For immunoprecipitation experiments, cells were washed once with cold PBS and lysed in Phosphosafe extraction buffer (Novogen) for 5 minutes at room temperature. Lysates were cleared by centrifugation and incubated with anti-VASP (1:125) for 60 minutes, rotating at 4°C. After incubation, 50 μl of protein G sepharose was added and the mixtures were rotated for a further 60 minutes at 4°C. The beads were then washed four times in Phosphosafe extraction buffer and finally resuspended in gel loading buffer. The bound proteins were resolved by SDS–PAGE and immunoblotting was performed as described below. The amount of phosphorylated VASP Ser157 at various times after NO addition was quantified as a percentage of total VASP by scanning gels immunoblotted with antibody to total VASP. VASP phosphorylated at Ser157 runs with a lower mobility on SDS PAGE with a molecular mass of 50 kDa compared with 46 kDa for VASP not phosphorylated at Ser157.
Protein extracts were separated by SDS-PAGE and transferred to Hybond-P membrane (Amersham). After blotting, the membranes were stained with Ponceau S solution (Sigma). Membranes were blocked with 5% skimmed milk in PBS-T (1×PBS with 0.1% Tween-20) and processed for enhanced chemiluminescence by standard methods.
The knockdown of PKG I and PKG II were performed using Custom Stealth™ Duplex RNAi (Invitrogen) directed against PKG I nucleotides 1100-1124 and PKG II nucleotides 1344-1368. The RNAi oligonucleotides were transiently transfected in human PTECs using the AMAXA 2 system, as previously described. The relative knockdown efficiency was determined using antibodies against both PKG I and PKG II. A non-specific oligonucleotide was used as a negative control (Ambion).

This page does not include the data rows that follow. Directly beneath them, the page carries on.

(** * TaskMaster: the task/collaboration core, embedded and verified

    The development follows the repository layout:

    - [Js]          string helpers of the JavaScript runtime the code calls
                    ([trim], [split(',')], [join(',')], [toLowerCase]);
    - [Realtime]    the socket registry [userSocketsMap] of backend/server.js;
    - [QueryParams] [parseQueryParamArray] / [serializeQueryParamArray] of the
                    task-list view;
    - [Store]       the notification slice of the zustand store
                    (vitereact/src/store/main.tsx);
    - [Db]          the relational schema of backend/db.sql with its keys,
                    defaults and referential actions;
    - [Auth]        POST /api/auth/register of backend/server.js;
    - [Engine]      the task, comment and list operations that run on [Db];
    - [JsText]      further string and array primitives;
    - [Http]        [auth_middleware], [require_manager_role] and
                    POST /api/auth/login of backend/server.js;
    - [AppStore]    the task, comment and websocket slices of the store;
    - [TaskListView], [TaskForms], [RegisterForm]
                    the handlers of the views that call the store and the API;
    - [Constraints] the keys and foreign keys of backend/db.sql as predicates.

    The model is given first; the theorems about it follow. *)

From Stdlib Require Import ZArith Ascii String List Lia.
From stdpp Require Import base gmap sets list strings.

Local Open Scope string_scope.

(* ===================================================================== *)
(** ** JavaScript string primitives *)
(* ===================================================================== *)

Module Js.

(** A string is its sequence of code units; the model keeps the code
    units below 256, which is where every separator and every white
    space character used below lives. *)

(** ECMAScript WhiteSpace and LineTerminator code units below 256:
    TAB, LF, VT, FF, CR, SP and NBSP. *)
Definition is_white_space (c : ascii) : bool :=
  let n := nat_of_ascii c in
  (Nat.leb 9 n && Nat.leb n 13) || Nat.eqb n 32 || Nat.eqb n 160.

Definition comma : ascii := ","%char.

Fixpoint trimStart (s : string) : string :=
  match s with
  | String c s' => if is_white_space c then trimStart s' else s
  | EmptyString => EmptyString
  end.

Fixpoint trimEnd (s : string) : string :=
  match s with
  | String c s' =>
      match trimEnd s' with
      | EmptyString => if is_white_space c then EmptyString
                       else String c EmptyString
      | r => String c r
      end
  | EmptyString => EmptyString
  end.

(** [String.prototype.trim] *)
Definition trim (s : string) : string := trimEnd (trimStart s).

(** [s.split(',')]: the pieces between the commas; the empty string
    splits into one empty piece. *)
Fixpoint split_comma (s : string) : list string :=
  match s with
  | EmptyString => [EmptyString]
  | String c s' =>
      if Ascii.eqb c comma then EmptyString :: split_comma s'
      else match split_comma s' with
           | piece :: rest => String c piece :: rest
           | [] => [String c EmptyString]
           end
  end.

(** [arr.join(',')] *)
Fixpoint join_comma (arr : list string) : string :=
  match arr with
  | [] => EmptyString
  | [s] => s
  | s :: rest => s ++ String comma (join_comma rest)
  end.

(** [Boolean(s)] for a string: the empty string is the only falsy one. *)
Definition truthy (s : string) : bool :=
  match s with EmptyString => false | _ => true end.

Definition lower_char (c : ascii) : ascii :=
  let n := nat_of_ascii c in
  if Nat.leb 65 n && Nat.leb n 90 then ascii_of_nat (n + 32) else c.

(** [String.prototype.toLowerCase] on the letters A-Z. *)
Fixpoint toLowerCase (s : string) : string :=
  match s with
  | EmptyString => EmptyString
  | String c s' => String (lower_char c) (toLowerCase s')
  end.

Fixpoint has_comma (s : string) : bool :=
  match s with
  | EmptyString => false
  | String c s' => Ascii.eqb c comma || has_comma s'
  end.

End Js.

(* ===================================================================== *)
(** ** Realtime channel: the connection registry (backend/server.js) *)
(* ===================================================================== *)

Module Realtime.

(** [socket.user.user_id] as the JWT middleware left it: absent, or a
    string (the empty string is falsy). [socket.id] is a string. *)
Inductive event : Type :=
| Connect (user_id : option string) (socket_id : string)
| Disconnect (user_id : string) (socket_id : string).

(** [io.on('connection', ...)]: a socket without a usable user id is
    disconnected at once and never tracked. *)
Definition on_connection (user_id : option string) (socket_id : string)
    (userSocketsMap : gmap string (gset string)) : gmap string (gset string) :=
  match user_id with
  | None => userSocketsMap
  | Some uid =>
      if Js.truthy uid then
        let userSockets := default ∅ (userSocketsMap !! uid) in
        <[uid := userSockets ∪ {[socket_id]}]> userSocketsMap
      else userSocketsMap
  end.

(** [socket.on('disconnect', ...)], closed over the user id and socket
    id of the connection it was registered for. *)
Definition on_disconnect (user_id socket_id : string)
    (userSocketsMap : gmap string (gset string)) : gmap string (gset string) :=
  match userSocketsMap !! user_id with
  | Some sockets =>
      let sockets' := sockets ∖ {[socket_id]} in
      if decide (size sockets' = 0) then delete user_id userSocketsMap
      else <[user_id := sockets']> userSocketsMap
  | None => userSocketsMap
  end.

Definition step (m : gmap string (gset string)) (e : event)
    : gmap string (gset string) :=
  match e with
  | Connect uid sid => on_connection uid sid m
  | Disconnect uid sid => on_disconnect uid sid m
  end.

(** The registry after a trace of events, starting from [new Map()]. *)
Definition run (tr : list event) : gmap string (gset string) :=
  fold_left step tr ∅.

(** Reference semantics of "the sockets of user [u] that are connected
    right now": a socket counts from its accepted connection until its
    disconnect. *)
Definition connected_step (live : string → gset string) (e : event)
    : string → gset string :=
  match e with
  | Connect (Some uid) sid =>
      if Js.truthy uid
      then λ u, if decide (u = uid) then live u ∪ {[sid]} else live u
      else live
  | Connect None _ => live
  | Disconnect uid sid =>
      λ u, if decide (u = uid) then live u ∖ {[sid]} else live u
  end.

Definition connected (tr : list event) : string → gset string :=
  fold_left connected_step tr (λ _, ∅).

(** The registry [m] mirrors the per-user sets [live]: an entry exists
    exactly for the users whose set is not empty, and it holds that set. *)
Definition mirrors (m : gmap string (gset string)) (live : string → gset string)
    : Prop :=
  ∀ u, m !! u = if decide (live u = ∅) then None else Some (live u).

End Realtime.

(* ===================================================================== *)
(** ** Query-string arrays (task-list view) *)
(* ===================================================================== *)

Module QueryParams.

(** [parseQueryParamArray]: [param] is [string | null]; [!param] holds
    for [null] and for the empty string. *)
Definition parseQueryParamArray (param : option string) : list string :=
  match param with
  | None => []
  | Some s =>
      if Js.truthy s
      then List.filter Js.truthy (List.map Js.trim (Js.split_comma s))
      else []
  end.

Definition serializeQueryParamArray (arr : list string) : string :=
  Js.join_comma arr.

(** The strings the round trip is claimed for: not empty once trimmed,
    and free of commas. *)
Definition survives_trim (s : string) : Prop :=
  Js.trim s ≠ "" ∧ Js.has_comma s = false.

(** The strings the round trip holds for: not empty, without leading or
    trailing white space, and free of commas. *)
Definition plain_item (s : string) : Prop :=
  s ≠ "" ∧ Js.trim s = s ∧ Js.has_comma s = false.

End QueryParams.

(* ===================================================================== *)
(** ** Client store: the notification slice (store/main.tsx) *)
(* ===================================================================== *)

Module Store.

Inductive NotificationType : Type :=
| assignment | comment | status_update | reminder.

Record Notification : Type := mkNotification {
  notification_id : Z;
  type : NotificationType;
  message : string;
  reference_id : Z;
  created_at : string;
  is_read : bool
}.

(** The fields of [NotificationsState] that the notification actions
    read or write; zustand's [set] merges, so every other field of the
    store keeps its value. *)
Record NotificationsState : Type := mkState {
  notifications : list Notification;
  unread_count : Z
}.

Definition initial : NotificationsState :=
  {| notifications := []; unread_count := 0 |}.

(** [{ ...n, is_read: true }] *)
Definition with_is_read_true (n : Notification) : Notification :=
  {| notification_id := notification_id n;
     type := type n;
     message := message n;
     reference_id := reference_id n;
     created_at := created_at n;
     is_read := true |}.

(** [list.filter((n) => !n.is_read).length] *)
Definition count_unread (l : list Notification) : Z :=
  Z.of_nat (length (List.filter (λ n, negb (is_read n)) l)).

Comparison between two groups was made using Student's t-test, two-tailed, unequal variances, with data having a normal distribution by Shapiro-Wilk test. Changes in cell speed following NO donor addition were tested for a difference from zero change using a one-sample t-test. For comparisons between larger numbers of groups, analysis of variance was used. For clearly skewed data, comparisons were made using the Mann-Whitney test. The differences in the proportion of lamellipodia containing WT GFP-VASP or S239A GFP-VASP were tested by Fisher's exact test. In all cases, a result was considered significant if P<0.05. Statistical testing and curve fitting was performed using the computer program Prism 4.0 (GraphPad).
The work was supported by the Dr Hadwen Trust for Humane Research and the Wellcome Trust (to T.J.E.) and the Deutsche Forschungsgemeinschaft SFB688 (to T.R.).